Ia menyebut bahwa buku tersebut menyuarakan pesan baik secara tersirat maupun tersurat.

Bahkan, Marsis pada kesempatan itu, mengaku terdorong untuk menulis buku yang isinya disebut sebagai "dari dalam". Barangkali maksudnya tentang buku kisah dari dalam pagar Taman Wisata Candi Borobudur, karena ia sejak 2007 hingga saat ini, bertugas untuk kepentingan konservasi Candi Borobudur.

Kepala Desa Borobudur Suherman menilai Pak Coro tidak lelah bersikap kritis dan seolah-olah menjadi sosok yang selalu melawan atas kebijakan pengelolaan Borobudur, terutama yang dipandangnya tidak berpihak kepada masyarakat kawasan candi.

"Pak Coro tidak lelah melawan, dari dulu sampai sekarang. Pak Coro 'anak nakal' yang membikin buku. Harapannya, bisa bermanfaat untuk manusia menjadi arif dan bijaksana memanfaatkan Borobudur, harapannya agar semua menjaga dan melestarikan Borobudur, sebagaimana nenek moyang punya harapan dengan membangun Candi Borobudur," katanya.

Oleh karena langkah cerdas Pak Coro yang warga biasa Borobudur itu menulis buku "Dari Luar Pagar Taman Borobudur", Baiquni memberikan dia gelar "Intelektual Organik" dari Borobudur.

Candi Borobudur dengan kawasannya, katanya, tempat belajar semua orang. Borobudur menyimpan kurikulum kehidupan dengan banyak ilmu yang bisa digali dan bermanfaat untuk menjawab berbagai persoalan kekinian.

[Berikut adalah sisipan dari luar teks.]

(* ===== verification/Prelude.v ===== *)
(** * Dew: a verification library for the Dew layer-1 node

    Dew is a blockchain node written in Go.  Validators agree on blocks with
    Dew-BFT ([consensus/]); the chain node ([node/]) keeps transactions in a
    pool ([mempool/]), builds and imports blocks, executes EVM messages
    ([core/vm/]) and native transactions ([core/native/]) on a flat state
    database ([core/state/]) whose sparse Merkle root goes into the header, and
    writes everything to a key-value store ([db/]); hosts exchange blocks,
    transactions and votes ([p2p/]).  Around the chain are the JSON-RPC
    interface ([rpc/]), the history indexer ([indexer/]) and the faucet
    ([faucet/]).  This library models those parts as Rocq functions on explicit
    states and proves what makes them correct.

    ** Conventions

    A Go [uint64] or [uint256.Int] is an integer kept in range with its
    wrap-around written out (the operators with the index 64 or 256 of this
    file); addresses and hashes are integers, byte strings and text are lists
    of integers.  A result with an error is [res]; an operation that can panic
    returns an option, [None] being the panic.  A method is a function from
    state to state; a mutex makes a call atomic, and where the code releases it
    in between the call is split there (the engine's validator callback, the two
    critical sections of a filter poll).  The iteration order of a Go map is a
    parameter with the law that it lists the map.  Code outside the repository
    is a parameter with its documented behaviour as laws of a type class:
    Keccak-256, ECDSA and the RLP encoder ([Types.Crypto]), the RLP decoder
    ([Rlp.RlpCodec]), go-ethereum's transactions ([ChainStore.EthCodec]) and
    interpreter ([Vm.EVM]), AES-GCM and X25519 ([P2PWire]), SQLite (the tables
    of [Indexer]).  [Toy] and the ends of the files hold instances at which the
    theorems are evaluated.

    ** Files

    - [Prelude]: arithmetic, results, lists, tactics and hints used throughout.
    - [Types], [DewTx], [Rlp], [EvmTx]: headers, blocks, hashes and both kinds
      of transactions with their codecs and signatures ([core/types/],
      [crypto/]).
    - [ValidatorSet], [Votes], [Quorum], [Engine], [Node]: the validator set
      and proposer rotation, proposals, votes and evidence, the vote sets, the
      round state machine of one validator and its calls as a step relation
      ([consensus/]).  [Agreement], [Fork], [Liveness]: networks of validators.
    - [Mempool]: the pool.  [Select]: the fee auction of [node/build.go].
    - [Smt], [StateDB], [StateRevert], [StateCommit]: the Merkle root, the
      state with its journal, snapshots and flush ([core/state/]).
    - [NativeState]: what the native modules need of the state, as a class with
      laws that the state database satisfies.  [Staking], [StakingProps],
      [StakingRevert], [NativeExec], [Orderbook], [OrderbookProps],
      [OrderbookSafe]: staking, native transactions and the order book over
      that interface ([core/native/]).
    - [Vm], [VmIsolated], [Precompiles], [OrderbookCall], [OrderbookSolvent]:
      message execution and the system contracts ([core/vm/]).
    - [ChainStore], [Chain], [ChainRead], [ChainImport], [ChainOpen],
      [ChainDurable]: the node, its disk format and restart ([node/],
      [config/genesis.go]).
    - [P2PWire], [P2PHost], [P2PProps], [P2PSync]: messages, frames and
      encryption, and the host with its handlers, peer store and sync ([p2p/]).
      [NodeP2P]: the node behind the host ([node/p2p.go], [node/stack.go]).
    - [Rpc], [RpcProps]: text formats and polling filters ([rpc/hexutil.go],
      [rpc/filter.go]).
    - [Indexer], [IndexerProps]: tables, ingest and catch-up ([indexer/]).
    - [Faucet]: rate limits, configuration and the drip handler ([faucet/]).

    ** What is shown

    - Consensus, for one fixed validator set whose tripled total power is below
      2^64 (the quorum test multiplies modulo 2^64): with more than two thirds
      honest power no round commits two blocks; a violation proves more than a
      third guilty; honest validators never equivocate; committed blocks were
      validated; a round with an honest proposer whose messages arrive commits,
      in any order of arrival; proposer rotation is exactly proportional to
      power.  Different rounds of a height are not protected, and a fork
      without faults is exhibited.
    - State: reverting restores balances, nonces, code, storage, refund, logs,
      access list, transient storage and self-destruct marks, and adds to the
      accounts at most empty ones; the level-by-level root is the root of the
      full tree of depth 256 and binds its leaves; a persisted block survives a
      restart.
    - Execution: native transactions conserve wei and respect their access list
      as long as sums fit 256 bits; delegation shares add up; unbonded stake is
      paid once; staking calls act only for the caller; orders whose lock fits
      256 bits can always be cancelled and filled, and the contract can pay.
    - Node: the pool refines an abstract pool and keeps its limits; selection
      ends and is the fee auction; gas estimation ends; an import extends the
      chain or leaves it as it was or takes the process down; a full node that
      is behind imports the whole chain of a peer whose answers fit a message.
    - Network: every message and frame reads back; sessions agree on keys;
      handshakes between honest hosts succeed; the host's tables stay bounded;
      block requests are answered with bounded batches, but for one range.
    - Services: RPC text reads back, polls report each block once, filters are
      limited; the indexer's tip never runs ahead of its tables and reaches the
      chain's; the faucet pays less than twice its limits and only what it
      should.
    - Places where the code does not do what it means to are theorems too:
      wrapping debits, storage that survives a revert, a stale call value, an
      [eth_call] that changes the state root, and the lemmas
      [ValidatorSet.quorum_wraps], [StateRevert.selfdestruct_revert_loses_code],
      [OrderbookSafe.order_lock_wraps] and [Select.selection_gas_wraps].

    ** Hashes

    Where a theorem needs that Keccak-256 does not collide, it says on which
    strings: [Types.collision_free] of a set of strings is injectivity of the
    hash on it, and the set is always the finite one of the strings the code
    hashes in the case at hand (the nodes of two trees, the preimages of two
    fingerprints or keys).  For the storage of the native modules
    [slots_distinct] and [obslots_distinct] say the same of the slots of a
    finite list of accounts; [StakingProps.staking_slots_separated] derives the
    first from collision freedom.  The witnesses prove these hypotheses for a
    concrete hash.

    ** Fuel

    Loops that are not structural carry fuel.  Selection uses [select_fuel],
    the number of pooled transactions and more, shown to suffice; gas
    estimation 64 probes, since each halves an interval of 64-bit numbers; sync
    as many requests as blocks are missing; catch-up of the indexer the 10000
    rounds of the source; the Merkle climb the 256 levels of the tree; decimal
    and hexadecimal printing the digits of a 64-bit number.

    ** Not modelled

    - Sockets, HTTP and WebSocket servers, JSON rendering and parsing, files
      and processes ([rpc/api.go], [rpc/ws.go], [rpc/server.go],
      [indexer/server.go], [faucet/rpc.go], [faucet/captcha.go], [cmd/],
      [devnet/], [crypto/wallet/], the Pebble directory): their content is
      input and output, and the operations they call are modelled.
    - Goroutines and timers ([consensus/runner.go], [consensus/local.go],
      [node/stack.go], the read, write and dial loops of [p2p/]): the step
      relations quantify over the calls they can make in any order.
    - The EVM interpreter, which is go-ethereum's, and the token bytecode.
    - [core/vm/parallel.go], speculative execution that the node does not
      reach; [Copy] and [ApplyOverlay] under it are modelled. *)
From stdpp Require Export base gmap list strings sorting.
From Stdlib Require Export ZArith Lia.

"Buku Pak Coro ini bukan akademis yang banyak gagasan, tetapi refleksi gerakan yang dia lakukan. Kampus bisa menyambut baik dan buku ini memberi inspirasi lebih dalam. Harapannya, buku ini memberi pancaran baru keilmuan yang keluar dari trek akademis yang formal dan kaku, menjadi proses pengembangan ilmu pengetahuan," katanya.

Sutanto Mendut yang juga budayawan Magelang itu menyebut buku Pak Coro telah mendorong orang memberikan respons yang orisinil, baik terhadap Candi Borobudur dan kawasannya, maupun sosok penulisnya.

"Mereka berbicara yang pribadi, bukan karena posisi strukturalnya atau karena titipan lembaga dengan pimpinannya. Itu yang menarik dari buku ini dan Pak Coro," katanya.

Kekuatan harmonis pribadi-pribadi dari pancaran inspirasi Borobudur, secara simbolis dilantunkan dalam tembang dolanan rakyat, "Gugur Gunung", pada akhir sendratari Kidung Karmawibangga.

"'Ayo ayo, kanca kanca. Ngayahi dharmaning praja. Kene kene, kene kene, gugur gunung tandang gawe. Lila lan legawa, kanggo mulyaning negara. Siji loro telu papat, maju papat papat, diulang-ulungake, mesti enggal rampunge. Olobis kuntul baris, olobis kuntul baris, olobis kuntul baris, olobis kuntul baris'," demikian syair tembang itu yang maksudnya kira-kira, ajakan bersatu dan bergotong-royong, menjalankan darma secara ikhlas, untuk kemuliaan bangsa dan negara.